Description of the task: Set down exactly the lines of the records from the top to the line containing "WALFile.readAll w' e' = Ok (ms, WALFile.close"; include both.

The records:
====

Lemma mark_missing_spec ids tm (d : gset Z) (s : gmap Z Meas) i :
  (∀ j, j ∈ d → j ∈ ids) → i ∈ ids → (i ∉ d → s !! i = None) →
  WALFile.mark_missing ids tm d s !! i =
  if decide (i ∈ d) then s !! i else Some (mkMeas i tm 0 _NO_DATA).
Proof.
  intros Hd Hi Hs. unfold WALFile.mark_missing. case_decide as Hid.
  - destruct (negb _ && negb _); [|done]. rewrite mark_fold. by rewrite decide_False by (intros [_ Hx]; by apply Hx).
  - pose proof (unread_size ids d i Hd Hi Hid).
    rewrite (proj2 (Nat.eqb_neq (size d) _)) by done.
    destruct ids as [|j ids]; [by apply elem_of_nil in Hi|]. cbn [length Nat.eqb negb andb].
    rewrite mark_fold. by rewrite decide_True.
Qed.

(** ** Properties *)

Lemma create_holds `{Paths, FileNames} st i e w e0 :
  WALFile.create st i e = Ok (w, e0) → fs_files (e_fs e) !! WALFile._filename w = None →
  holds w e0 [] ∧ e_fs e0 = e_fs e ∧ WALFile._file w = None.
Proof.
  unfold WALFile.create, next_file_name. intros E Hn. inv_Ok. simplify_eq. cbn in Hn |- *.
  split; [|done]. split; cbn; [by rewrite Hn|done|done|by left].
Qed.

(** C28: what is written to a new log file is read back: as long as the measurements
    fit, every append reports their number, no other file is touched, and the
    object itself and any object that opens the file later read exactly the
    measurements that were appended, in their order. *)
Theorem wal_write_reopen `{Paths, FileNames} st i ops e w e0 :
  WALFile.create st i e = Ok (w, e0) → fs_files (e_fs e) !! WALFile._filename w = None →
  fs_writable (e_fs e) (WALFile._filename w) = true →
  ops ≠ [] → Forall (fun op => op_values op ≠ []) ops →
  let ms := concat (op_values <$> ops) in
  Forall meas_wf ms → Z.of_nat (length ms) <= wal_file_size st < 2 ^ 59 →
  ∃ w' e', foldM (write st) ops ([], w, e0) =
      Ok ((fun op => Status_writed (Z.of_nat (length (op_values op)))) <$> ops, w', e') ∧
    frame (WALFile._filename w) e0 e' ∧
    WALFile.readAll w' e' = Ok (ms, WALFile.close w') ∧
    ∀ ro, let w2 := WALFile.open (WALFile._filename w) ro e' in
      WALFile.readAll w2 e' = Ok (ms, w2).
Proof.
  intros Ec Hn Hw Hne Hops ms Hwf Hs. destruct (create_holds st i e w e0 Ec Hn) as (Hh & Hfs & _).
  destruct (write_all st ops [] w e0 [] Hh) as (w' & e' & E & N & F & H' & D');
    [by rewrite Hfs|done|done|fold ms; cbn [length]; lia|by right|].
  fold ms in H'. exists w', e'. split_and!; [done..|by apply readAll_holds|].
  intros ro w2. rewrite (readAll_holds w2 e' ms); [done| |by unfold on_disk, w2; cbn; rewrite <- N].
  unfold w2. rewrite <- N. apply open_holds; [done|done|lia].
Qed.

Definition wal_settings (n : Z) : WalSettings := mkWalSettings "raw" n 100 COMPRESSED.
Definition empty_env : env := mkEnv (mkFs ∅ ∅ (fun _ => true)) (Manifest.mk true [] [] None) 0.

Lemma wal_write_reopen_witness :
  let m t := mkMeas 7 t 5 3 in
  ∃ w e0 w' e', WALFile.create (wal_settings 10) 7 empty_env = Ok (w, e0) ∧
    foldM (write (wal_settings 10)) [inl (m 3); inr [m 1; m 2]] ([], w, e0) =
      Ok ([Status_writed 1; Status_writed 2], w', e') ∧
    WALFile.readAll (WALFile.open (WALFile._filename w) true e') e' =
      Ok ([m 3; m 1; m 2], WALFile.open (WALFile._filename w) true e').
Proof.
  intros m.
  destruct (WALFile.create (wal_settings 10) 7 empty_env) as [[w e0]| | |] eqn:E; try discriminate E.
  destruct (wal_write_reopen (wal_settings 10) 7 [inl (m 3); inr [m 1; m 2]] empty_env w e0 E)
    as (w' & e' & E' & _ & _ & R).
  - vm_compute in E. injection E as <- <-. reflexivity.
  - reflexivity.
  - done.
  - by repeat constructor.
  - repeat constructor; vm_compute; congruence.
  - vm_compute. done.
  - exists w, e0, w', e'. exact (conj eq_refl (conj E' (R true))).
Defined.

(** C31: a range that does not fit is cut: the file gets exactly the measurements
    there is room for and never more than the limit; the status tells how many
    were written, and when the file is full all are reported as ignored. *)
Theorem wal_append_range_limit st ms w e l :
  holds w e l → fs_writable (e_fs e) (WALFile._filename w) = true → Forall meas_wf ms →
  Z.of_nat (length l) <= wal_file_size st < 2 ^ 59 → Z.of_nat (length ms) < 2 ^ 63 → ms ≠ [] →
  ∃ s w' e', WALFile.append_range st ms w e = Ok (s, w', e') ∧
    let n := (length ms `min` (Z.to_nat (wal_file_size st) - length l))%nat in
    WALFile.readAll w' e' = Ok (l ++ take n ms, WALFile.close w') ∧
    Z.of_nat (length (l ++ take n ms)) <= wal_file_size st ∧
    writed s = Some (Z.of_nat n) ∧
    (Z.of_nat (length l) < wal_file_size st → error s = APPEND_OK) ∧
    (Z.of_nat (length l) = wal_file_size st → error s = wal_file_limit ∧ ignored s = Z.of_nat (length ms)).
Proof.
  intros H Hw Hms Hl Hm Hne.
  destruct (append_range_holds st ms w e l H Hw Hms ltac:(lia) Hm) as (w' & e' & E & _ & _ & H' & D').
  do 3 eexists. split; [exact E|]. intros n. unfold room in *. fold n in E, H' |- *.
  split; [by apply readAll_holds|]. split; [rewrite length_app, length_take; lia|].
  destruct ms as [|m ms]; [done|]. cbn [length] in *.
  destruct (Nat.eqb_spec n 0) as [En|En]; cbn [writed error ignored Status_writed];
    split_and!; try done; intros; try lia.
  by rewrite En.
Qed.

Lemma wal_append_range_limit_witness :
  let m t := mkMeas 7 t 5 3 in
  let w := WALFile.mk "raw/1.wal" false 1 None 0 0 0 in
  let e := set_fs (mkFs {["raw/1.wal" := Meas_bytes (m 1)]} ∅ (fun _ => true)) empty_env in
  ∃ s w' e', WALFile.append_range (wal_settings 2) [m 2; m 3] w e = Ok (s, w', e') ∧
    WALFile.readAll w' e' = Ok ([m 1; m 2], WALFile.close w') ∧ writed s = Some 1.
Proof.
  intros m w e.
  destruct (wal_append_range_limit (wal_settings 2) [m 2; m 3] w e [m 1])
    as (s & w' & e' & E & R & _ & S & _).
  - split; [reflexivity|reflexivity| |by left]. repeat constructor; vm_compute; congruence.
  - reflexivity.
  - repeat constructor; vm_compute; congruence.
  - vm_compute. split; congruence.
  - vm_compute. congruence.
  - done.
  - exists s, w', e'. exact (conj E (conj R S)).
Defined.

====

Result of this exercise:
Lemma mark_missing_spec ids tm (d : gset Z) (s : gmap Z Meas) i :
  (∀ j, j ∈ d → j ∈ ids) → i ∈ ids → (i ∉ d → s !! i = None) →
  WALFile.mark_missing ids tm d s !! i =
  if decide (i ∈ d) then s !! i else Some (mkMeas i tm 0 _NO_DATA).
Proof.
  intros Hd Hi Hs. unfold WALFile.mark_missing. case_decide as Hid.
  - destruct (negb _ && negb _); [|done]. rewrite mark_fold. by rewrite decide_False by (intros [_ Hx]; by apply Hx).
  - pose proof (unread_size ids d i Hd Hi Hid).
    rewrite (proj2 (Nat.eqb_neq (size d) _)) by done.
    destruct ids as [|j ids]; [by apply elem_of_nil in Hi|]. cbn [length Nat.eqb negb andb].
    rewrite mark_fold. by rewrite decide_True.
Qed.

(** ** Properties *)

Lemma create_holds `{Paths, FileNames} st i e w e0 :
  WALFile.create st i e = Ok (w, e0) → fs_files (e_fs e) !! WALFile._filename w = None →
  holds w e0 [] ∧ e_fs e0 = e_fs e ∧ WALFile._file w = None.
Proof.
  unfold WALFile.create, next_file_name. intros E Hn. inv_Ok. simplify_eq. cbn in Hn |- *.
  split; [|done]. split; cbn; [by rewrite Hn|done|done|by left].
Qed.

(** C28: what is written to a new log file is read back: as long as the measurements
    fit, every append reports their number, no other file is touched, and the
    object itself and any object that opens the file later read exactly the
    measurements that were appended, in their order. *)
Theorem wal_write_reopen `{Paths, FileNames} st i ops e w e0 :
  WALFile.create st i e = Ok (w, e0) → fs_files (e_fs e) !! WALFile._filename w = None →
  fs_writable (e_fs e) (WALFile._filename w) = true →
  ops ≠ [] → Forall (fun op => op_values op ≠ []) ops →
  let ms := concat (op_values <$> ops) in
  Forall meas_wf ms → Z.of_nat (length ms) <= wal_file_size st < 2 ^ 59 →
  ∃ w' e', foldM (write st) ops ([], w, e0) =
      Ok ((fun op => Status_writed (Z.of_nat (length (op_values op)))) <$> ops, w', e') ∧
    frame (WALFile._filename w) e0 e' ∧
    WALFile.readAll w' e' = Ok (ms, WALFile.close w') ∧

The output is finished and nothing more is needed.